Jack, a werewolf and the brother of Isabel, acts as the story’s antagonist. Stiefvater describes Jack as good-looking, like the rest of his family—tall with curly dark hair and hazel eyes. As a wolf, Jack has a bluish-grey coat. Since Jack is a recent werewolf, he shifts between human and wolf states often. Like Sam’s, his transformations are painful. Grace reflects that Jack is a bully. When he is supposedly dead, people mourn for him in school for performative reasons, but many are relieved to see him gone. Jack reinforces Grace’s worst assumptions about him by trapping Sam in a cold, dark room, eating Chloe, his sister’s dog, and deliberately biting Olivia, knowing Grace will come forward with her supposed cure when her best friend is in peril.

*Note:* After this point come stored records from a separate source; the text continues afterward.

(** Only a successful join changes the local identity. *)
Lemma myPlayerId_dispatch (e : Event) s :
  (forall joined roster looks error,
     e <> SocketMessage (InJoinGame true joined roster looks error)) ->
  myPlayerId (dispatch e s) = myPlayerId s.
Proof.
  intros Hne. destruct e; cbn [dispatch].
  - unfold onKeyDown.
    assert (Hdown : myPlayerId (handleKeyDown code s) = myPlayerId s).
    { unfold handleKeyDown, jsRead, sendMoveCommand, sendMoveCommandMember, socketSend. by repeat case_match. }
    destruct (emoteShortcut_cases code (handleKeyDown code s))
      as [->|(emote & _ & _ & ->)]; by rewrite ?myPlayerId_sendEmote.
  - unfold handleKeyUp, jsRead, sendStopCommand, socketSend. by repeat case_match.
  - apply myPlayerId_sendEmote.
  - unfold chatInputEnter, sendChatMessage, addChatMessage, socketSend.
    by repeat case_match.
  - unfold createCustomAvatar, rejoinWithCustomAvatar, socketSend.
    by repeat case_match.
  - unfold socketOnopen, joinGame, socketSend. cbn. by repeat case_match.
  - unfold socketOnclose. by repeat case_match.
  - destruct message as [[] joined roster looks error|moved|player avatar|playerId
                          |playerId emote|username text|action];
      cbn [handleMessage]; try done.
    + by destruct (Hne joined roster looks error).
    + unfold updateCamera, updateMyPosition, jsRead. by repeat case_match.
    + unfold addChatMessage, loadAvatarImage. by repeat case_match.
    + by destruct (jsRead (players s) playerId).
  - done.
  - unfold worldImageOnload. by repeat case_match.
  - done.
  - by rewrite advanceTo_frame.
Qed.

(** X16.  The client has no identity until a join succeeds: after [init]
    and any run of events without a successful join answer the local id
    is absent, whatever else arrived, a rejected join included. *)
Theorem no_identity_before_join (events : list Event) (innerWidth innerHeight clock : Z) :
  (forall joined roster looks error,
     ~ In (SocketMessage (InJoinGame true joined roster looks error)) events) ->
  myPlayerId (run events (init innerWidth innerHeight (constructed clock))) = None.
Proof.
  intros Hno.
  assert (Hgen : forall s, myPlayerId (run events s) = myPlayerId s).
  { induction events as [|e events IH]; intros s; [done|].
    cbn [run fold_left]. unfold run in IH. rewrite IH.
    - apply myPlayerId_dispatch. intros joined roster looks error ->.
      apply (Hno joined roster looks error). by left.
    - intros joined roster looks error Hin.
      apply (Hno joined roster looks error). by right. }
  by rewrite Hgen.
Qed.

Lemma no_identity_before_join_witness :
  let events := [ SocketOpened;
                  SocketMessage (InJoinGame false (Some "p1") ∅ ∅ "server full");
                  SocketMessage (InPlayersMoved {[ "p2" := bob ]});
                  EmoteButton "wave" ] in
  (forall joined roster looks error,
     ~ In (SocketMessage (InJoinGame true joined roster looks error)) events)
  /\ myPlayerId (run events (init 800 600 (constructed 0))) = None.
Proof.
  intros events.
  assert (Hno : forall joined roster looks error,
            ~ In (SocketMessage (InJoinGame true joined roster looks error)) events).
  { intros joined roster looks error H.
    repeat (destruct H as [H|H]; [discriminate H|]). exact H. }
  split; [exact Hno|]. exact (no_identity_before_join events 800 600 0 Hno).
Defined.

(** X17.  A [players_moved] message that carries the local player moves
    the focus to the new coordinates and recentres the camera on them,
    clamped as always.  One that leaves the local player out of the
    table leaves the focus where it was, provided the local id names no
    member of [Object.prototype] (the read [players[id]] would find
    it). *)
Theorem players_moved_follows_local_player (s : GameClient)
    (moved : gmap string Player) (i : string) :
  myPlayerId s = Some i ->
  i <> "" ->
  let s' := handleMessage (InPlayersMoved moved) s in
  let width := inject_Z (canvas_width s) in
  let height := inject_Z (canvas_height s) in
  (forall p, moved !! i = Some p ->
     myPosition s' = (pl_x p, pl_y p)
     /\ cam_x (camera s') = Qmax 0 (Qmin (pl_x p - width / 2) (worldSize - width))
     /\ cam_y (camera s') = Qmax 0 (Qmin (pl_y p - height / 2) (worldSize - height)))
  /\ (inheritedName i = false -> moved !! i = None -> players s !! i = None ->
      myPosition s' = myPosition s).
Proof.
  intros Hid Hne s' width height. subst s'. cbn [handleMessage].
  assert (Heqb : String.eqb i "" = false) by (by apply String.eqb_neq).
  split.
  - intros p Hp. unfold updateMyPosition.
    cbn [myPlayerId set_players players]. rewrite Hid, Heqb.
    rewrite (jsRead_own _ _ _ (lookup_union_Some_l _ _ _ _ Hp)). done.
  - intros Hplain Hnone Habsent. unfold updateMyPosition.
    cbn [myPlayerId set_players players]. rewrite Hid, Heqb.
    rewrite jsRead_undefined; [done| |done].
    rewrite lookup_union_r by done. exact Habsent.
Qed.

Stiefvater positions Jack’s violent streak as, in part, learned behavior from his father, Tom Culpeper—the antagonist in later books of the series. Grace notes the rumor that “Jack got his short fuse from his dad” (29). Although Grace describes Jack as a “jerk” and hates him for his cruelty to Sam and Olivia, at the end of the book she finds it difficult to hold onto her anger against him (12). Desperate for the cure, Jack demands that Isabel inject him with meningitis, contracts the bacterial disease, and dies on his way to the hospital. Although Jack remains a static character, never reconsidering his actions, the narrative nuances his villainy by framing it as the product of his upbringing.

Shelby

Shelby, a beautiful, striking-looking werewolf with white fur and icy blue eyes, serves as an obstacle to Grace and Sam’s romantic arc. Grace notes that Shelby has a “savage, restless beauty to her” (14). Unlike most of the other wolves of the pack, Shelby radiates a threat. In her human form, Shelby is a slender girl with blond hair, a southern accent, and a body covered in scars from both a wolf attack and abuse at the hands of humans. Stiefvater implies that Shelby’s guarded demeanor comes from surviving a lifetime of physical and emotional abuse, causing her to mistrust humans and embrace the freedom of her wolf form.

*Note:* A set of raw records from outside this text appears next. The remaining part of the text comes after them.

(** [_normalizar_pdf] on the pages of the document. *)
Definition _normalizar_pdf (paginas : list string) : gmap Z carrera :=
  _normalizar_desde_lista_apuestas (obtener_apuestas_por_carrera paginas).

(** A page of a programme with its line of bets. *)
Definition ejemplo_pagina_apuestas : string :=
  unir_lineas
    [ "1a - Premio UNO - 14:05 hs.";
      "01 ALFA";
      "02 BETA";
      "APUESTAS: Ganador, Segundo, Tercero $ 2, Exacta $ 500,";
      "Cuaterna 2do.Pase, Cadena 1er.Pase $ 1.000" ].

(** The twelve codes that the report lines can carry. *)
Definition codigos_de_reporte : list string :=
  ["GAN"; "SEG"; "TER"; "EXA"; "TRI"; "IMP"; "DOB"; "TPL"; "QTN"; "QTP"; "CAD"; "CUA"].

(** The amounts of a pass over the RSM table are neither negative nor NaN,
    and their codes are those of the table. *)
Definition valores_validos (valores : gmap Z (gmap string spec_float)) : Prop :=
  forall n d codigo v,
    valores !! n = Some d -> d !! codigo = Some v ->
    no_negativo v /\ codigo ∈ codigos_rsm.

(** The groups that a pattern binds. *)
Fixpoint grupos (r : Re.regex) : list nat :=
  match r with
  | Re.Cat r1 r2 | Re.Alt r1 r2 => grupos r1 ++ grupos r2
  | Re.Star _ r' => grupos r'
  | Re.Group i r' => i :: grupos r'
  | _ => []
  end.

(** The nine codes that a description of the Palermo document can get. *)
Definition codigos_palermo : list string :=
  ["CUA"; "TRI"; "DOB"; "CAD"; "QTN"; "QTP"; "EXA"; "TPL"; "IMP"].

Definition valor_de_fila (f : fila) : spec_float := f.1.2.
Definition carreras_de_fila_palermo (f : fila) : list Z := f.2.

(** The dates of an extraction result hang together: no date is listed
    twice, every date that has bets is listed, the summaries are kept for
    the dates that have bets, and the insertion order lists those dates. *)
Definition fechas_coherentes (d : datos_palermo) : Prop :=
  NoDup (fechas d)
  /\ (forall f, f ∈ dom (apuestas_por_fecha d) -> f ∈ fechas d)
  /\ dom (resumen_por_fecha d) = dom (apuestas_por_fecha d)
  /\ NoDup (orden_fechas d)
  /\ (forall f, f ∈ orden_fechas d <-> f ∈ dom (apuestas_por_fecha d)).

(** Two races of the Palermo comparison that agree: same codes, and amounts
    within the tolerance. *)
Definition carreras_coinciden_palermo (p r : gmap string spec_float) : Prop :=
  dom p = dom r
  /\ forall codigo a b, p !! codigo = Some a -> r !! codigo = Some b ->
       supera_tolerancia a b = false.

(** ** Race headers per page *)

(** An element of the result of [obtener_carreras_por_pagina]. *)
Record pagina_carrera : Type := PaginaCarrera {
  pagina : Z;
  numero_carrera : option Z;
  nombre_carrera : option string
}.

(** Body of the loop over the pages; [pagina_actual] is 1-based. *)
Definition carrera_de_pagina (pagina_actual : Z) (texto : string) : pagina_carrera :=
  match Re.search _PATRON_CARRERA_PDF texto with
  | Some m =>
      PaginaCarrera pagina_actual (Some (int_grupo 1 m))
        (Some (Str.join " " (Str.split_ws (Py.strip (Re.group_of 2 m)))))
  | None => PaginaCarrera pagina_actual None None
  end.

Definition obtener_carreras_por_pagina (paginas : list string) : list pagina_carrera :=
  imap (fun num_pagina texto => carrera_de_pagina (Z.of_nat num_pagina + 1) texto)
    paginas.

(** ** Patterns and letter case *)

(** Every class of characters of the pattern [r] gives the same answer on
    [c] and on [f c]. *)
Fixpoint clases_invariantes (f : ascii -> ascii) (r : Re.regex) : Prop :=
  match r with
  | Re.Chr p => forall c, p (f c) = p c
  | Re.Cat r1 r2 | Re.Alt r1 r2 => clases_invariantes f r1 /\ clases_invariantes f r2
  | Re.Star _ r' | Re.Group _ r' => clases_invariantes f r'
  | _ => True
  end.

(** A change of characters that keeps the classes of words and of line
    breaks, such as a change of letter case. *)
Definition conserva_limites (f : ascii -> ascii) : Prop :=
  (forall c, Py.isword (f c) = Py.isword c)
  /\ (forall c, Ascii.eqb (f c) "010" = Ascii.eqb c "010").

(** Both runs succeed or both fail. *)
Definition mismo_exito {A B : Type} (x : option A) (y : option B) : Prop :=
  is_Some x <-> is_Some y.

(** ** The whole comparison, from the pages of the document *)

(** What a discrepancy of the comparison can carry. *)
Definition diferencia_plausible (d : diferencia) : Prop :=
  match d with
  | CaballosDifieren _ caballos_pdf caballos_reporte =>
      0 <= caballos_pdf <= 24 /\ 1 <= caballos_reporte
  | ValorDiferente _ codigo a b =>
      no_negativo a /\ no_negativo b /\ supera_tolerancia a b = true
      /\ codigo ∈ codigos_rsm
  | ValorSoloEnPdf _ codigo a =>
      no_negativo a /\ codigo ∉ apuestas_sin_comparar_valor
  | ValorSoloEnReporte _ codigo b => no_negativo b /\ codigo ∈ codigos_rsm
  | _ => True
  end.
(** In open play the two modifiers of the threshold decide ties only: the
    situation is offense whenever the team reaches the ball strictly before
    the opponent and defense whenever the opponent is ahead by two steps or
    more, whatever the predicted ball point and the roster number; at equal
    reach one modifier suffices for offense, one step behind both are needed. *)
Theorem open_play_margins
  (inertia : Vector2D -> Vector2D -> Z -> Q -> Vector2D)
  (wm : WorldModel) (this this' : FormationStrategy) :
  update inertia wm this = Ok this' ->
  game_mode_type wm = PlayOn ->
  let tm := first_teammate_reach_steps (intercept_table wm) in
  let opp := first_opponent_reach_steps (intercept_table wm) in
  let me := self_reach_steps (intercept_table wm) in
  let ahead := (0 < _x (predicted_ball inertia wm))%Q in
  let forward := 6 < uniform_number (self wm) in
  (Z.min tm me < opp -> current_situation this' = Offense_Situation)
  /\ (opp + 2 <= Z.min tm me -> current_situation this' = Defense_Situation)
  /\ (Z.min tm me = opp ->
      (current_situation this' = Offense_Situation <-> ahead \/ forward))
  /\ (Z.min tm me = opp + 1 ->
      (current_situation this' = Offense_Situation <-> ahead /\ forward)).
Proof.
  intros Hup Hgm tm opp me ahead forward.
  apply update_returns_poses in Hup as (_ & -> & _).
  unfold classify. rewrite Hgm, py_min2_min.
  cbn [bool_decide decide_rel]. fold tm opp me. cbn zeta.
  unfold ahead, forward.
  destruct (Qltb 0 (_x (predicted_ball inertia wm))) eqn:Hx;
    [apply Qltb_lt in Hx | apply Qltb_ge in Hx];
    destruct (Z.ltb_spec 6 (uniform_number (self wm))) as [Hn | Hn];
    match goal with
    | |- context [Z.min tm me <? ?b] =>
        destruct (Z.ltb_spec (Z.min tm me) b) as [Hlt | Hlt]
    end;
    repeat split; intros;
    try reflexivity; try discriminate; try lia; try tauto;
    try (exfalso; lra);
    try match goal with
        | H : _ \/ _ |- _ => destruct H; exfalso; (lia || lra)
        | H : _ /\ _ |- _ => destruct H; exfalso; (lia || lra)
        end.
Qed.

(** Outside open play the game mode and the set-play side alone fix the
    formation: the situation tests of the last two steps of the selector are
    tests of the side.  In open play it is the offense or the defense
    formation, by the situation; in penalty-kick mode it is the previous one. *)
Theorem formation_by_game_mode
  (inertia : Vector2D -> Vector2D -> Z -> Q -> Vector2D)
  (ff_init : string -> FormationFile)
  (wm : WorldModel) (this : FormationStrategy) :
  reachable inertia ff_init this ->
  exists this',
    update inertia wm this = Ok this'
    /\ let own := bool_decide (game_mode_side wm = our_side wm) in
       let F := active_formation in
       current_formation_file this' =
       match game_mode_type wm with
       | PlayOn =>
           if bool_decide (current_situation this' = Offense_Situation)
           then offense_formation F else defense_formation F
       | KickIn_ | CornerKick_ =>
           if own then kickin_our_formation F else setplay_opp_formation F
       | GoalKick_ | GoalieCatch_ =>
           if own then goalie_kick_our_formation F
           else goalie_kick_opp_formation F
       | BeforeKickOff | AfterGoal_ => before_kick_off_formation F
       | PenaltyKick_ => current_formation_file this
       | OtherGameMode _ =>
           if own then setplay_our_formation F else setplay_opp_formation F
       end.
Proof.
  intros Hreach.
  destruct (update_spec inertia wm this (reachable_inv _ _ _ Hreach))
    as (this' & b & Hup & _ & _ & Hsit & Hcff & _).
  exists this'. split; [exact Hup|]. cbn zeta. rewrite Hcff, Hsit.
  pose proof (classify_by_mode wm (predicted_ball inertia wm)) as Hc.
  destruct (game_mode_type wm);
    try destruct Hc as [Hc | Hc]; rewrite Hc;
    destruct (bool_decide (game_mode_side wm = our_side wm)); reflexivity.
Qed.

(** However many penalty-kick cycles follow one another, the formation
    selected before the first of them is still selected after the last. *)
Theorem penalty_cycles_keep_formation
  (inertia : Vector2D -> Vector2D -> Z -> Q -> Vector2D)
  (ff_init : string -> FormationFile)
  (wms : list WorldModel) (this : FormationStrategy) :
  reachable inertia ff_init this ->
  Forall (fun w => game_mode_type w = PenaltyKick_) wms ->
  exists this',
    cycles inertia wms this = Ok this'
    /\ current_formation_file this' = current_formation_file this.
Proof.
  intros Hreach Hall. apply reachable_inv in Hreach.
  revert this Hreach. induction Hall as [|w ws Hw _ IH]; intros this Hinv.
  - exists this. split; reflexivity.
  - destruct (update_spec inertia w this Hinv)
      as (t & b & Hup & _ & _ & _ & Hcff & _).
    destruct (IH t (update_inv inertia w this t Hinv Hup)) as (this' & Hrun & Hkeep).
    exists this'. cbn [cycles]. rewrite Hup. cbn [bind].
    split; [exact Hrun|]. rewrite Hkeep, Hcff.
    pose proof (proj2 (selector_none w (predicted_ball inertia w)) Hw) as Hnone.
    now rewrite Hnone.
Qed.

(** A cycle that sees the same world again selects the same formation and the
    same situation again. *)
Theorem repeated_cycle_is_stable
  (inertia : Vector2D -> Vector2D -> Z -> Q -> Vector2D)
  (ff_init : string -> FormationFile)
  (wm : WorldModel) (this : FormationStrategy) :
  reachable inertia ff_init this ->
  exists t1 t2,
    update inertia wm this = Ok t1
    /\ update inertia wm t1 = Ok t2
    /\ current_situation t2 = current_situation t1
    /\ current_formation_file t2 = current_formation_file t1.
Proof.
  intros Hreach. apply reachable_inv in Hreach.
  destruct (update_spec inertia wm this Hreach)
    as (t1 & b1 & Hup1 & _ & _ & Hsit1 & Hcff1 & _).
  destruct (update_spec inertia wm t1 (update_inv inertia wm this t1 Hreach Hup1))
    as (t2 & b2 & Hup2 & _ & _ & Hsit2 & Hcff2 & _).
  exists t1, t2. split; [exact Hup1|]. split; [exact Hup2|].
  split; [congruence|]. rewrite Hcff2, Hcff1.
  now destruct (FormationSelector _ _ _).
Qed.

(** ** The position table after a cycle *)

(** After a returning [update], [get_position] answers for exactly the slots
    of the table that the selected formation definition returned, with the
    clamped position, and raises [KeyError] for every other slot; it never
    raises [TypeError] again. *)
Theorem get_position_after_update
  (inertia : Vector2D -> Vector2D -> Z -> Q -> Vector2D)
  (wm : WorldModel) (this this' : FormationStrategy) (n : Z) :
  update inertia wm this = Ok this' ->
  get_position n this' =
  match FormationFile_get_poses
          (FormationFile_update (predicted_ball inertia wm)
             (objects this (current_formation_file this'))) !! n with
  | Some pos => Ok (clamp_x (clamp_bound wm) pos)
  | None => Raise KeyError
  end.
Proof.
  apply get_position_after_update_aux.
Qed.

(** The clamp is exact: a returned position whose x is within the bound is
    stored as it is, and one whose x is beyond the bound is stored with x
    equal to the bound, -0.5 or [offside_line_x - 0.5]. *)
Theorem clamp_is_exact
  (inertia : Vector2D -> Vector2D -> Z -> Q -> Vector2D)
  (wm : WorldModel) (this this' : FormationStrategy) (n : Z) (pos : Vector2D) :
  update inertia wm this = Ok this' ->
  FormationFile_get_poses
    (FormationFile_update (predicted_ball inertia wm)
       (objects this (current_formation_file this'))) !! n = Some pos ->
  ((_x pos <= clamp_bound wm)%Q -> get_position n this' = Ok pos)
  /\ ((clamp_bound wm < _x pos)%Q ->
      get_position n this' = Ok (mkVector2D (clamp_bound wm) (_y pos))).
Proof.
  intros Hup Hn.
  rewrite (get_position_after_update_aux inertia wm this this' n Hup), Hn.
  unfold clamp_x, py_min. split; intros Hle.
  - apply Qltb_ge in Hle. rewrite Hle. now destruct pos.
  - apply Qltb_lt in Hle. now rewrite Hle.
Qed.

Unlike Sam, who loves reading books, Shelby only wants to learn things that will help her survive as a wolf. Ambitious and power-hungry, Shelby wants to be Sam’s mate since he is slated to become the alpha male of their wolf pack. However, the flip side of Shelby’s ambition is her willingness to go to any lengths to mark her territory. Stiefvater demonstrates Shelby’s ruthlessness when she deliberately frees Mr. Dario’s dogs so they can attack Paul. She also tries to kill Grace, since she is jealous of Grace’s closeness with Sam. Although Grace’s father shoots Shelby in the novel, she survives and appears triumphant when Sam becomes a wolf. Within the world of the story, Shelby represents an ongoing threat, appearing in subsequent books of the series.

Grace’s Parents

Although left unnamed in Shiver, Grace’s parents are revealed to be Lewis and Amy Brisbane in the sequels to the novel. While Amy is a painter, Lewis has an office job. Through Grace’s perspective, Stiefvater depicts Lewis and Amy as deeply in love with each other, but extremely neglectful of their daughter. When Grace was 11, Lewis forgot that he left her in his locked car, and Grace contracted hyperthermia, nearly dying in the episode. Throughout the novel, Stiefvater portrays Grace cooking for herself and her parents. Grace notes that unless she wants to eat canned goods, she will have to fend for herself. In an important sequence, Amy confesses to Sam that she cannot connect with Grace, as they do not share the same interests. Though Amy sometimes attempts to parent Grace, such as when she suggests Sam may not be the best boyfriend for her, Grace shuts her down, because she thinks her parents forfeited their parental rights long ago. The complicated relationship between Grace and her parents contributes to the motif of flawed parents that Stiefvater weaves through the plot, and showcases the importance of found families for her characters.